Fans went nuclear, wearing black armbands in mourning. It’s the first time a fandom forced a manager to bring a legend back from the dead.
Doyle’s "dream signings" were massive historical epics like The White Company. He thought these were his Ballon d'Or winners—grand, sweeping tales of 14th-century knights that would cement his legacy as a "real" writer.
To him, Sherlock was just a flashy exhibition match, while these books were the World Cup final. He genuinely believed history would remember him for his medieval research, not for a guy in a deerstalker hat solving crimes.
The irony? While the "serious" novels were decent mid-table performers, they never had the global fan base. He traded a legendary striker for a solid, but forgettable, defensive midfielder.
In the Victorian era, historical fiction was the elite tactical play. If you weren't writing about knights or kings, critics didn't even put you on the team sheet for 'Great Authors.' Sherlock was seen as 'pulp'—a flashy trick shot that goes viral but lacks true prestige.
Doyle was chasing legacy points. He didn't want to be remembered for a clever gimmick; he wanted to master the game's most traditional, prestigious system. To him, Sherlock was just a noisy distraction from his 'real' career stats.
Back then, the 'Premier League' of books was about moral weight and education. Critics viewed a detective finding a lost hat as a cheap thrill for commuters—the literary equivalent of a 15-second TikTok skill video.
Historical epics were the ultimate test of 'serious' art. If you weren't teaching readers about 14th-century chivalry or medieval politics, you were just playing in the Sunday League for quick cash.
It was pure snobbery. Sherlock had the fan stats, but critics only gave 'Legacy Points' to grand history, not 'low-brow' crime scenes.

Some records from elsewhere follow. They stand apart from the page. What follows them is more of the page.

(** Lines 135-164: the body of
    [if self.resume and checkpoint_manager.latest_step() is not None]. *)
Definition resume_from (m : Manager) (latest : Z) (envs : GymVectorEnv X)
    (algorithm : Algorithm X) (is_off_policy : bool) : M Locals :=
  st ← get;
  let e := self st in
  rb ←
    (if is_off_policy then
       lift (py_assert (isinstance_OffPolicyTrainingConfig X (training_config e))
               EmptyString);;
       mret (Some (spawn_replay_buffer X algorithm (env e) (training_config e)))
     else mret None);
  ckpt ← restore m latest (get_checkpoint_restore_args X algorithm rb);
  algorithm ← getitem "agent" (ck_agent ckpt);
  buffer_checkpoint ←
    (if is_off_policy then
       b ← getitem "buffer" (ck_buffer ckpt); mret (Some b)
     else mret None);
  envs_checkpoint ← getitem "env_states" (ck_env_states ckpt);
  emit (EvLoadEnvCheckpoints envs_checkpoint);;
  let envs := load_env_checkpoints X envs envs_checkpoint in
  rngs ← getitem "rngs" (ck_rngs ckpt);
  emit (EvRandomSetstate (python_rng_state rngs));;
  with_py_rng (python_rng_state rngs);;
  rngs ← getitem "rngs" (ck_rngs ckpt);
  emit (EvNpRandomSetState (global_numpy_rng_state rngs));;
  with_np_rng (global_numpy_rng_state rngs);;
  checkpoint_metadata ← getitem "metadata" (ck_metadata ckpt);
  md ← assert_not_None checkpoint_metadata;
  with_self (λ e, set_timestamp (default (_timestamp e) (timestamp md)) e);;
  loaded_step ← getitem "step" (step md);
  emit (EvPrint ("Loaded checkpoint at step " +:+ pretty loaded_step));;
  mret {| envs := envs; the_algorithm := algorithm; is_off_policy := is_off_policy;
          buffer_checkpoint := buffer_checkpoint; checkpoint_manager := Some m;
          checkpoint_metadata := Some md |}.

(** Lines 95-98 of [run].  In [a < 1 and b < 1] the second count is taken
    only when the first is 0. *)
Definition check_accelerator : M unit :=
  st ← get;
  gpu ← device_count (gpu_count st);
  no_accelerator ←
    (if (gpu <? 1)%nat then
       tpu ← device_count (tpu_count st); mret (tpu <? 1)%nat
     else mret false);
  if (no_accelerator : bool) then
    raise (RuntimeError ("No accelerator found, aborting. Devices: " +:+ devices st))
  else mret tt.

(** [run], from its first line to the call of [algorithm.train]. *)
Definition run_until_train : M Locals :=
  check_accelerator;;
  st ← get;
  let e := self st in
    emit (EvSpawn (seed e));;
    let envs := spawn X (env e) (seed e) in
    emit (EvInitialize (seed e));;
    algorithm ← lift (initialize X (algorithm e) (env e) (seed e));
    let is_off_policy := isinstance_OffPolicyAlgorithm X algorithm in
    emit (EvRandomSeed (seed e));;
    with_py_rng (random_seed X (seed e));;
    np_random_seed_call (seed e);;
    l ←
      (if checkpoint e then
         checkpoint_manager ←
           CheckpointManager_open (manager_for e (checkpoint_items is_off_policy));
         latest ← (if resume e then latest_step checkpoint_manager else mret None);
         match latest with
         | Some step => resume_from checkpoint_manager step envs algorithm is_off_policy
         | None =>
             mret {| envs := envs; the_algorithm := algorithm;
                     is_off_policy := is_off_policy; buffer_checkpoint := None;
                     checkpoint_manager := Some checkpoint_manager;
                     checkpoint_metadata := None |}
         end
       else
         mret {| envs := envs; the_algorithm := algorithm;
                 is_off_policy := is_off_policy; buffer_checkpoint := None;
                 checkpoint_manager := None; checkpoint_metadata := None |});
    (* Track number of params *)
    (if _wandb_enabled e then
       wandb_config_update (get_num_params X (the_algorithm l))
     else mret tt);;
    mret l.
(** * opustags: the orchestrator of [src/opustags.cc] and its collaborators

    The development embeds [same_file], [process_tags] and [run] of
    [src/opustags.cc].  The functions of the [ot] namespace that the file
    calls but does not define (the comment codec, the identification
    header check) are modelled from the specification; libogg, an external
    library, is an interface ([Libogg]) with one instance that follows its
    [framing.c]. *)

From Stdlib Require Import ZArith Lia Bool Ascii String.
From Stdlib.Strings Require Import Byte.
From stdpp Require Import base list strings gmap.

Local Open Scope Z_scope.

(** ** Byte strings *)

(** [std::string] values (comments, vendor string, option strings) are
    [string]s: sequences of 8-bit characters.  Packet payloads
    ([unsigned char*] with a length) are lists of bytes. *)

Definition byte_of_Z (z : Z) : byte :=
  match Byte.of_N (Z.to_N (z mod 256)) with
  | Some b => b
  | None => Byte.x00
  end.

Definition Z_of_byte (b : byte) : Z := Z.of_N (Byte.to_N b).

(** A 32-bit unsigned integer in little-endian order. *)
Definition le32 (n : Z) : list byte :=
  [ byte_of_Z (Z.land n 255);
    byte_of_Z (Z.land (Z.shiftr n 8) 255);
    byte_of_Z (Z.land (Z.shiftr n 16) 255);
    byte_of_Z (Z.land (Z.shiftr n 24) 255) ].

Definition read_le32 (data : list byte) : option (Z * list byte) :=
  match data with
  | b0 :: b1 :: b2 :: b3 :: rest =>
      Some (Z.lor (Z_of_byte b0)
             (Z.lor (Z.shiftl (Z_of_byte b1) 8)
               (Z.lor (Z.shiftl (Z_of_byte b2) 16)
                      (Z.shiftl (Z_of_byte b3) 24))), rest)
  | _ => None
  end.

(** [n] bytes from the front of [data], when it holds that many. *)
Definition read_bytes (n : Z) (data : list byte) : option (list byte * list byte) :=
  if Z.of_nat (length data) <? n then None
  else Some (take (Z.to_nat n) data, drop (Z.to_nat n) data).

Definition strlen (s : string) : Z := Z.of_nat (String.length s).

(** ** The comment block *)

Module ot.

(** [ot::status], as far as [opustags.cc] tells its values apart. *)
Inductive status :=
| ok
| exit_now
| end_of_file
| standard_error
| libogg_error
| bad_identification_header
| bad_comment_header.

Definition status_eqb (a b : status) : bool :=
  match a, b with
  | ok, ok | exit_now, exit_now | end_of_file, end_of_file
  | standard_error, standard_error | libogg_error, libogg_error
  | bad_identification_header, bad_identification_header
  | bad_comment_header, bad_comment_header => true
  | _, _ => false
  end.

(** [ot::opus_tags]: the vendor string and the ordered comments. *)
Record opus_tags := {
  vendor : string;
  comments : list string;
}.

Definition set_comments (tags : opus_tags) (cs : list string) : opus_tags :=
  {| vendor := vendor tags; comments := cs |}.

Definition magic_tags : list byte := list_byte_of_string "OpusTags".
Definition magic_head : list byte := list_byte_of_string "OpusHead".

(** Does [data] start with the bytes of [magic]? *)
Fixpoint has_magic (magic data : list byte) : bool :=
  match magic, data with
  | [], _ => true
  | m :: magic', d :: data' => Byte.eqb m d && has_magic magic' data'
  | _ :: _, [] => false
  end.

Fixpoint parse_comments (count : nat) (data : list byte) : option (list string) :=
  match count with
  | O => Some []
  | S count' =>
      match read_le32 data with
      | None => None
      | Some (len, data1) =>
          match read_bytes len data1 with
          | None => None
          | Some (c, data2) =>
              match parse_comments count' data2 with
              | None => None
              | Some cs => Some (string_of_list_byte c :: cs)
              end
          end
      end
  end.

(** Modelled from the spec: [ot::parse_tags] is declared in [opustags.h]
    and defined outside [src/].  Section 4.4: the packet starts with the
    comment-header signature, then a length-prefixed vendor string, a
    32-bit little-endian comment count and that many length-prefixed
    entries; a missing signature or a truncation anywhere fails. *)
Definition parse_tags (data : list byte) : option opus_tags :=
  if has_magic magic_tags data then
    match read_le32 (drop (length magic_tags) data) with
    | None => None
    | Some (vendor_length, data1) =>
        match read_bytes vendor_length data1 with
        | None => None
        | Some (v, data2) =>
            match read_le32 data2 with
            | None => None
            | Some (count, data3) =>
                match parse_comments (Z.to_nat count) data3 with
                | None => None
                | Some cs =>
                    Some {| vendor := string_of_list_byte v; comments := cs |}
                end
            end
        end
    end
  else None.

Definition render_comment (c : string) : list byte :=
  le32 (strlen c) ++ list_byte_of_string c.

(** Modelled from the spec: the payload [ot::render_tags] builds (defined
    outside [src/]).  Section 4.4: the signature, the length-prefixed
    vendor string, the 32-bit little-endian count, then each entry
    length-prefixed, and nothing after. *)
Definition render_tags_bytes (tags : opus_tags) : list byte :=
  magic_tags
  ++ le32 (strlen (vendor tags)) ++ list_byte_of_string (vendor tags)
  ++ le32 (Z.of_nat (length (comments tags)))
  ++ concat (map render_comment (comments tags)).

(** ASCII case folding, as the case-insensitive comparison of keys does. *)
Definition to_lower (c : ascii) : ascii :=
  let n := nat_of_ascii c in
  if (65 <=? n)%nat && (n <=? 90)%nat then ascii_of_nat (n + 32) else c.

Fixpoint lower (s : string) : string :=
  match s with
  | EmptyString => EmptyString
  | String c s' => String (to_lower c) (lower s')
  end.

(** The key of a comment: what stands before its first [=]; a comment
    without [=] has no key. *)
Fixpoint key_of (c : string) : option string :=
  match c with
  | EmptyString => None
  | String a c' =>
      if Ascii.eqb a "="%char then Some EmptyString
      else match key_of c' with
           | Some k => Some (String a k)
           | None => None
           end
  end.

Definition key_matches (name c : string) : bool :=
  match key_of c with
  | Some k => String.eqb (lower k) (lower name)
  | None => false
  end.

(** Modelled from the spec: [ot::delete_tags] (defined outside [src/])
    deletes every entry whose key matches the name case-insensitively
    (section 4.4 (a), section 9 on keys) and keeps the other entries in
    their order. *)
Definition delete_tags (tags : opus_tags) (name : string) : opus_tags :=
  set_comments tags
    (List.filter (fun c => negb (key_matches name c)) (comments tags)).

(** Modelled from the spec: [ot::validate_identification_header] (defined
    outside [src/]).  Section 4.3: the leading bytes are the signature of
    the identification header, nothing else is looked at. *)
Definition validate_identification_header (data : list byte) : status :=
  if has_magic magic_head data then ok else bad_identification_header.

(** Modelled from the spec: [ot::error_message] (defined outside [src/])
    gives the human-readable description of a status (section 7). *)
Definition error_message (rc : status) : string :=
  match rc with
  | ok => "OK"
  | exit_now => "exit now"
  | end_of_file => "end of file"
  | standard_error => "standard error"
  | libogg_error => "libogg error"
  | bad_identification_header => "bad identification header"
  | bad_comment_header => "bad comment header"
  end.

End ot.

(** ** Pages, packets and libogg *)

(** An [ogg_page] by its header fields, its segment table and its body.
    The checksum is no field: a page that [read_page] delivers has a valid
    one and [ogg_stream_flush] computes it from the rest, so two pages with
    equal fields are the same bytes. *)
Record ogg_page := {
  pg_version : Z;
  pg_continued : bool;
  pg_bos : bool;
  pg_eos : bool;
  pg_granulepos : Z;
  pg_serialno : Z;
  pg_pageno : Z;
  pg_lacing : list Z;
  pg_body : list byte;
}.

(** An [ogg_packet]; [op.bytes] is the length of [packet]. *)
Record ogg_packet := {
  packet : list byte;
  b_o_s : bool;
  e_o_s : bool;
  granulepos : Z;
  packetno : Z;
}.

(** What [ogg_stream_packetout] returns: 1 with a packet, 0 when no whole
    packet is buffered, -1 at a gap in the data. *)
Inductive packetout_result :=
| po_packet (op : ogg_packet)
| po_none
| po_hole.

(** The calls of libogg that [opustags.cc] makes, on an abstract
    [ogg_stream_state].  [None] stands for the return value -1,
    [ogg_stream_check] is [true] when the C function returns non-zero.
    Whether [ogg_stream_init] gets its storage may depend on when it is
    called: it takes the number of calls made so far.
    The laws are libogg's contract: the stream keeps the serial number
    it was initialised with, [ogg_stream_pagein] refuses a page of
    another serial number, and every packet handed out leaves less
    buffered data in the stream. *)
Class Libogg (stream : Type) := {
  ogg_stream_init : nat → Z → option stream;
  ogg_stream_check : stream → bool;
  ogg_stream_pagein : stream → ogg_page → option stream;
  ogg_stream_packetout : stream → packetout_result * stream;
  ogg_stream_packetin : stream → ogg_packet → option stream;
  ogg_stream_flush : stream → option ogg_page * stream;
  stream_serialno : stream → Z;
  stream_pending : stream → nat;
  init_serialno : ∀ t n os, ogg_stream_init t n = Some os → stream_serialno os = n;
  pagein_serialno : ∀ os og os',
    ogg_stream_pagein os og = Some os' →
    pg_serialno og = stream_serialno os ∧ stream_serialno os' = stream_serialno os;
  packetout_serialno : ∀ os r os',
    ogg_stream_packetout os = (r, os') → stream_serialno os' = stream_serialno os;
  packetout_pending : ∀ os op os',
    ogg_stream_packetout os = (po_packet op, os') →
    (stream_pending os' < stream_pending os)%nat;
}.

(** Modelled from the spec: [ot::render_tags] (defined outside [src/])
    returns the rendered payload as a packet; a header packet is neither
    the first nor the last of the stream for the encoder's flags and has
    granule position 0. *)
Definition render_tags (tags : ot.opus_tags) : ogg_packet :=
  {| packet := ot.render_tags_bytes tags;
     b_o_s := false; e_o_s := false; granulepos := 0; packetno := 1 |}.

(** ** Options and the environment *)

(** [ot::options], the fields [opustags.cc] reads.  [inplace] is a
    [const char*]: null or the suffix of the temporary file. *)
Record options := {
  path_in : string;
  path_out : string;
  inplace : option string;
  overwrite : bool;
  delete_all : bool;
  to_delete : list string;
  set_all : bool;
  to_add : list string;
}.

Inductive exit_code := EXIT_SUCCESS | EXIT_FAILURE.

Inductive handle := h_stdin | h_stdout | h_file (path : string).

(** How reading ends once the pages of the input are used up:
    [ot::status::end_of_file], [ot::status::standard_error] (with the text
    of [strerror(errno)]), or any other status. *)
Inductive read_end :=
| at_end_of_file
| at_standard_error (strerror : string)
| at_error.

(** The input as [reader.read_page] delivers it. *)
Record input := {
  in_pages : list ogg_page;
  in_end : read_end;
}.

Inductive read_result :=
| page_read (og : ogg_page)
| page_end (e : read_end).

To those Victorian pundits, it wasn't about the body count; it was about the playbook. Knights operated under chivalry—a divine, elite tactical system that supposedly taught duty, honor, and loyalty to the crown.
Solving a local murder, though? That was just rummaging through the grime of the working class. Critics argued it didn't elevate the reader's soul; it just dragged them into the daily tabloids. One was a masterclass in empire building; the other was just reporting a foul in the box.